The irony is that if these participants had been upfront with the community from the beginning then the real Russell community (not the tick the box district majority) may support a joint venture of some kind, provided the structure and the content of the joint venture was right.

However, under current circumstances, pushing the asset transfer through now can only bolster the likelihood of a judicial review of the whole matter.

The lack of proper and timely consultation with affected parties, including the people of Russell, the exclusive occupancy provision and the provision of only one public berth, as contained in the amended consent, and the excessive unwanted new building designed by its investors is a game-breaker for many of us.

On September 13, 2017, Northland Regional Council granted consent to the FNDC, which contained a redevelopment Option A and B. Option A expands the wharf considerably with new berths and a new Terminal 5. Option B effectively retains the existing wharf and adds floating pontoons as an upgrade.

Both options allowed for exclusive commercial use on the northern side of the complex only, and an expanded wharf building for a café, and this information formed the basis for public submissions.

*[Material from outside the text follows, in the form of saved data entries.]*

(** * TuneFree: the playback / queue state machine of [PlayerProvider]

    A shallow embedding of the React context that owns the audio element,
    the play queue and the persisted session
    ([contexts/PlayerContext.tsx], in its revision with persistence and
    media-session support), and the properties of the specification that
    can be settled on it.

    Conventions of the embedding.
    - React state is the record [Session]; a function of the component
      reads the state variables of the render it was created in, so every
      operation takes that render's [Session] as its closure [c] and
      applies its [setX] calls to the latest state of the [World].
    - JS objects that are shared and mutated in place ([fullSong]) live in
      a heap of songs and are named by references.
    - Promises are defunctionalised: an [await] or [.then] registers a
      continuation in [pending]; the environment settles it later.
    - [Math.random] is a tape of draws consumed from the front.
    - The Web Audio graph (analyser) and the media-session publications
      carry no session state and are left out.

    The earlier revision of the provider, where it differs, is module
    [Legacy]; the pure helpers of the full-screen player (lyrics parsing,
    the highlighted line, the clock display) are module [FullPlayer]. *)

From Stdlib Require Import ZArith QArith Qround Lia DecimalString.
From stdpp Require Import base option list strings gmap.

Local Open Scope Z_scope.
Local Open Scope nat_scope.

(** ** Results of fallible computations *)

Inductive Error := SyntaxError | SecurityError | TypeError.

(** [Starve]: the run asked for more random draws than the tape holds.  A
    retry loop that never exits starves every tape. *)
Inductive Res (A : Type) :=
| Ok (a : A)
| Throw (e : Error)
| Starve.
Arguments Ok {A} a.
Arguments Throw {A} e.
Arguments Starve {A}.

#[global] Instance res_ret : MRet Res := fun A a => Ok a.

#[global] Instance res_bind : MBind Res := fun A B k m =>
  match m with
  | Ok a => k a
  | Throw e => Throw e
  | Starve => Starve
  end.

(** [try { m } catch { h }] *)
Definition try_catch {A} (m : Res A) (h : Res A) : Res A :=
  match m with
  | Throw _ => h
  | r => r
  end.

(** ** Data model *)

(** [Song.id : string | number]; [===] never identifies a string with a
    number. *)
Inductive SongId := IdNum (n : Z) | IdStr (s : string).

#[global] Instance SongId_eq_dec : EqDecision SongId.
Proof. solve_decision. Defined.

(** The declaration of [Song] ([types.ts]) is not among the sources: the
    fields are the ones the player reads and writes. *)
Module Song.
Record t := mk {
  id : SongId;
  name : string;
  artist : string;
  album : option string;
  pic : option string;
  url : option string;
  source : string
}.

Definition with_url (u : string) (s : t) : t :=
  mk (id s) (name s) (artist s) (album s) (pic s) (Some u) (source s).

Definition with_pic (p : string) (s : t) : t :=
  mk (id s) (name s) (artist s) (album s) (Some p) (url s) (source s).
End Song.

#[global] Instance Song_eq_dec : EqDecision Song.t.
Proof. solve_decision. Defined.

#[global] Instance Song_inhabited : Inhabited Song.t :=
  populate (Song.mk (IdNum 0) EmptyString EmptyString None None None EmptyString).

(** JS truthiness of an optional string: [undefined], [null] and the empty
    string are falsy. *)
Definition truthy (o : option string) : bool :=
  match o with
  | Some s => bool_decide (s ≠ EmptyString)
  | None => false
  end.

Inductive PlayMode := sequence | loop | shuffle.

#[global] Instance PlayMode_eq_dec : EqDecision PlayMode.
Proof. solve_decision. Defined.
(** * The HMM part-of-speech tagger of [viterbiPOStagger.py]

    A shallow embedding of the training procedure (initial, transition and
    emission estimation, Laplace smoothing), of the unknown-word patches, of
    the Viterbi decoder, of the module-level script that runs them and of
    the corpus reader and writer, followed by the properties claimed about
    them.

    Conventions of the embedding.
    - A Python [dict] is an insertion-ordered association list with distinct
      keys ([dict V]); [d[k]] on a missing key raises [KeyError].
    - A Python [set] of strings ([pos], [training_vocab], [test_vocab]) is a
      list; the theorems assume [NoDup] where the order of iteration or the
      number of elements matters.
    - Exceptions are values of an error monad ([result]).
    - Floating-point numbers are idealised as exact real numbers.  A
      probability is a rational ([Q]).  An entry of a probability table is a
      [num]: either [float('-inf')] or the real number [r + log2 (a / b)],
      which is closed under the additions the decoder performs and has a
      decidable order.  Rounding, NaN and overflow are outside the model.
    - The module-level name [pos] read by the helper functions is an explicit
      argument.  The decoder is always called with [states = pos], so its
      embedding has the single argument [states].
    - The corpus reader and writer are modelled on texts, from what [read()]
      returns to what [write] receives; a text is a list of characters. *)

From Stdlib Require Import List String Ascii ZArith QArith Qreals Bool Lia Lra Reals
  Permutation.
Import ListNotations.
Local Open Scope string_scope.
Local Open Scope list_scope.

(** ** Exceptions and the error monad *)

Inductive exn : Set :=
| IndexError
| KeyError
| ValueError
| ZeroDivisionError
| UnboundLocalError.

Inductive result (E A : Type) : Type :=
| Ok (a : A)
| Raise (e : E).

Arguments Ok {E A} a.
Arguments Raise {E A} e.

Definition bind {E A B : Type} (m : result E A) (k : A -> result E B) : result E B :=
  match m with
  | Ok a => k a
  | Raise e => Raise e
  end.

Notation "x <- m ;; k" := (bind m (fun x => k))
  (at level 61, m at next level, right associativity).
Notation "' p <- m ;; k" := (bind m (fun p => k))
  (at level 61, p pattern, m at next level, right associativity).

(** A comprehension or a [for] loop whose body may raise: the first failing
    element aborts the whole loop. *)
Fixpoint mapM {E A B : Type} (f : A -> result E B) (l : list A) : result E (list B) :=
  match l with
  | [] => Ok []
  | x :: rest =>
      y <- f x ;;
      ys <- mapM f rest ;;
      Ok (y :: ys)
  end.

(** ** Dictionaries *)

Definition dict (V : Type) : Type := list (string * V).

Fixpoint get {V : Type} (k : string) (d : dict V) : option V :=
  match d with
  | [] => None
  | (k', v) :: rest => if k' =? k then Some v else get k rest
  end.

(** [k in d] *)
Definition mem {V : Type} (k : string) (d : dict V) : bool :=
  match get k d with
  | Some _ => true
  | None => false
  end.

(** [d[k] = v]: overwrite in place, or append a new key. *)
Fixpoint put {V : Type} (k : string) (v : V) (d : dict V) : dict V :=
  match d with
  | [] => [(k, v)]
  | (k', v') :: rest => if k' =? k then (k, v) :: rest else (k', v') :: put k v rest
  end.

(** [d[k]] as an expression. *)
Definition lookup {V : Type} (k : string) (d : dict V) : result exn V :=
  match get k d with
  | Some v => Ok v
  | None => Raise KeyError
  end.

Definition keys {V : Type} (d : dict V) : list string := map fst d.
Definition values {V : Type} (d : dict V) : list V := map snd d.

(** [l[i]] on a Python list, negative indices counting from the end. *)
Definition list_index {A : Type} (l : list A) (i : Z) : result exn A :=
  let n := Z.of_nat (List.length l) in
  let i' := if (i <? 0)%Z then (i + n)%Z else i in
  if (i' <? 0)%Z then Raise IndexError
  else match nth_error l (Z.to_nat i') with
       | Some x => Ok x
       | None => Raise IndexError
       end.

(** ** Numbers *)

(** [Fin r a b] is the real number [r + log2 (a / b)]. *)
Inductive num : Type :=
| NegInf
| Fin (r : Q) (a b : positive).

(** A number written as such in the program (the [0] of [add_emis], a
    probability stored without taking its logarithm). *)
Definition lit (x : Q) : num := Fin x 1 1.

(** [math.log2 (p)], for [p > 0]; the program guards every call. *)
Definition log2 (p : Q) : num := Fin 0 (Z.to_pos (Qnum p)) (Qden p).

(** [x + y] on floats; [-inf] absorbs every finite number. *)
Definition add (x y : num) : num :=
  match x, y with
  | Fin r1 a1 b1, Fin r2 a2 b2 => Fin (r1 + r2) (a1 * a2) (b1 * b2)
  | _, _ => NegInf
  end.

(** The sign of [n/m + log2 (a / b)] is the sign of
    [log2 (2^n * a^m / b^m)], decided on integers. *)
Definition sgn (r : Q) (a b : positive) : comparison :=
  let n := Qnum r in
  let m := Zpos (Qden r) in
  (2 ^ Z.max n 0 * Zpos a ^ m ?= 2 ^ Z.max (- n) 0 * Zpos b ^ m)%Z.

(** Three-way comparison of floats. *)
Definition num_cmp (x y : num) : comparison :=
  match x, y with
  | NegInf, NegInf => Eq
  | NegInf, Fin _ _ _ => Lt
  | Fin _ _ _, NegInf => Gt
  | Fin r1 a1 b1, Fin r2 a2 b2 => sgn (r1 - r2) (a1 * b2) (b1 * a2)
  end.

Definition is_neg_inf (x : num) : bool :=
  match x with
  | NegInf => true
  | Fin _ _ _ => false
  end.

(** [a / b] on integers: true division. *)
Definition truediv (a b : Z) : result exn Q :=
  if (b =? 0)%Z then Raise ZeroDivisionError
  else Ok (inject_Z a / inject_Z b)%Q.

(** The pattern
    [if x != 0: x = math.log2(x) else: x = float('-inf')]
    that every estimator applies to its probabilities. *)
Definition log_prob (x : Q) : num :=
  if negb (Qeq_bool x 0) then log2 x else NegInf.

(** [collections.Counter(l)[p]]: the number of occurrences, 0 when absent. *)
Definition Counter_get (l : list string) (p : string) : Z :=
  Z.of_nat (count_occ string_dec l p).

(** ** Module 2: training *)

Definition find_init_prob (training_sent_init pos : list string)
  : result exn (dict num) :=
  init_probs <-
    mapM (fun p =>
            x <- truediv (Counter_get training_sent_init p)
                         (Z.of_nat (List.length training_sent_init)) ;;
            Ok (p, x)) pos ;;
  Ok (map (fun '(tag, x) => (tag, log_prob x)) init_probs).

Definition empty_dic (pos : list string) : dict Z :=
  map (fun p => (p, 0%Z)) pos.

(** The loop [for x in range(len(training_tags)-1)] over adjacent tags. *)
Fixpoint count_transitions (training_tags : list string) (pos_counts : dict (dict Z))
  : result exn (dict (dict Z)) :=
  match training_tags with
  | [] => Ok pos_counts
  | x :: rest =>
      match rest with
      | [] => Ok pos_counts
      | y :: _ =>
          row <- lookup x pos_counts ;;
          c <- lookup y row ;;
          count_transitions rest (put x (put y (c + 1)%Z row) pos_counts)
      end
  end.

Definition find_trans_prob (training_tags pos : list string)
  : result exn (dict (dict num)) :=
  let total_count := Counter_get training_tags in
  let pos_counts := map (fun tag => (tag, empty_dic pos)) pos in
  pos_counts <- count_transitions training_tags pos_counts ;;
  mapM (fun '(tag, row) =>
          row' <- mapM (fun '(word, c) =>
                          x <- truediv c (total_count tag) ;;
                          Ok (word, log_prob x)) row ;;
          Ok (tag, row')) pos_counts.

(** The counting loop shared by [find_emis_prob] and [laplace_emis_prob]. *)
Fixpoint count_emissions (training_tagged : list (string * string))
  (pos_counts : dict (dict Z)) : result exn (dict (dict Z)) :=
  match training_tagged with
  | [] => Ok pos_counts
  | (word, tag) :: rest =>
      row <- lookup tag pos_counts ;;
      let row' :=
        match get word row with
        | None => put word 1%Z row
        | Some c => put word (c + 1)%Z row
        end in
      count_emissions rest (put tag row' pos_counts)
  end.

Definition sum (l : list Z) : Z := fold_right Z.add 0%Z l.

(** [{tag: sum(total_count[tag].values()) for tag in pos}] *)
Definition count_totals (pos : list string) (pos_counts : dict (dict Z))
  : result exn (dict Z) :=
  mapM (fun tag => row <- lookup tag pos_counts ;; Ok (tag, sum (values row))) pos.

Definition find_emis_prob (training_tagged : list (string * string)) (pos : list string)
  : result exn (dict (dict num)) :=
  pos_counts <- count_emissions training_tagged (map (fun p => (p, [])) pos) ;;
  total_count <- count_totals pos pos_counts ;;
  mapM (fun '(tag, row) =>
          row' <- mapM (fun '(word, c) =>
                          t <- lookup tag total_count ;;
                          x <- truediv c t ;;
                          Ok (word, log_prob x)) row ;;
          Ok (tag, row')) pos_counts.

However, on April 16, 2018, an amended consent was subsequently granted by the NRC to the FNDC, just as the LTP hearings commenced.

This final consent has adopted Option B, and has secured exclusive commercial occupancy over an area clearly designed to accommodate Option A later.

The consent issued on April 16 gives exclusive occupancy rights to FNHL, "at the exclusion of others", and the previous version of the consent did not, as there was a clearly defined commercial area, and presumably a public area, which was pretty much as it has been for decades — 50/50.

This change was also non-notified, and makes a mockery of concerned ratepayers, who in the end were making submissions based on a consent application that was amended during the LTP process.

The consent also ignores any affected parties, the heritage values of the wharf, and the conditions of a previous consent dated June 29, 2016, which contained a recommendation that the wharf should not be expanded in area or mass or be converted into a hybrid marina, which the current plans clearly now show.

The limited information that the Russell community were given at the 11th hour public meetings in Russell gave no indication of the consent changes coming, and in fact FNHL staff said publicly that details, such as occupancy, were negotiable.

However, the approved consent evidences otherwise, and it is a done deal.

The Russell wharf is being taken from the Russell community and others without proper and timely public consultation as affected parties.

As a commercial operator FNHL can refuse to provide commercially-sensitive information, but now is the time to understand the expected operating expenditure and profit generated from any plan that the board of Far North Holdings has agreed to and is accountable for, to ensure the proposal is viable.

If ownership of the wharf is transferred to FNHL then the statutory obligation to maintain it must also be transferred.

To enlist a charitable trust to undertake a maintenance role is unworkable, cannot be relied upon, and I am certain the NRC, as inspectors of environmental structures, would have to agree.

The mishandling of this project by the collective partners has compromised and alienated Russell people, the result being that legal action is being prepared to review the process and inevitably find out what has been going on here, who is involved, what is the real objective and who is paying for it?

We say: Stay the resource consent, put the ownership/asset transfer on hold, provide for full and proper consultation with the Russell community that is publicly notified, rather than the orchestrated tick box process as part of the LTP, review the building consent.

Which we understand is non-compliant in many respects, review the sewerage pump-out plan.

Which is non-compliant, being waste not generated in the area of interest, review no provision for all-weather public seating, review water supply to café.

Which is non-complying and inadequate — where is the water sourced from?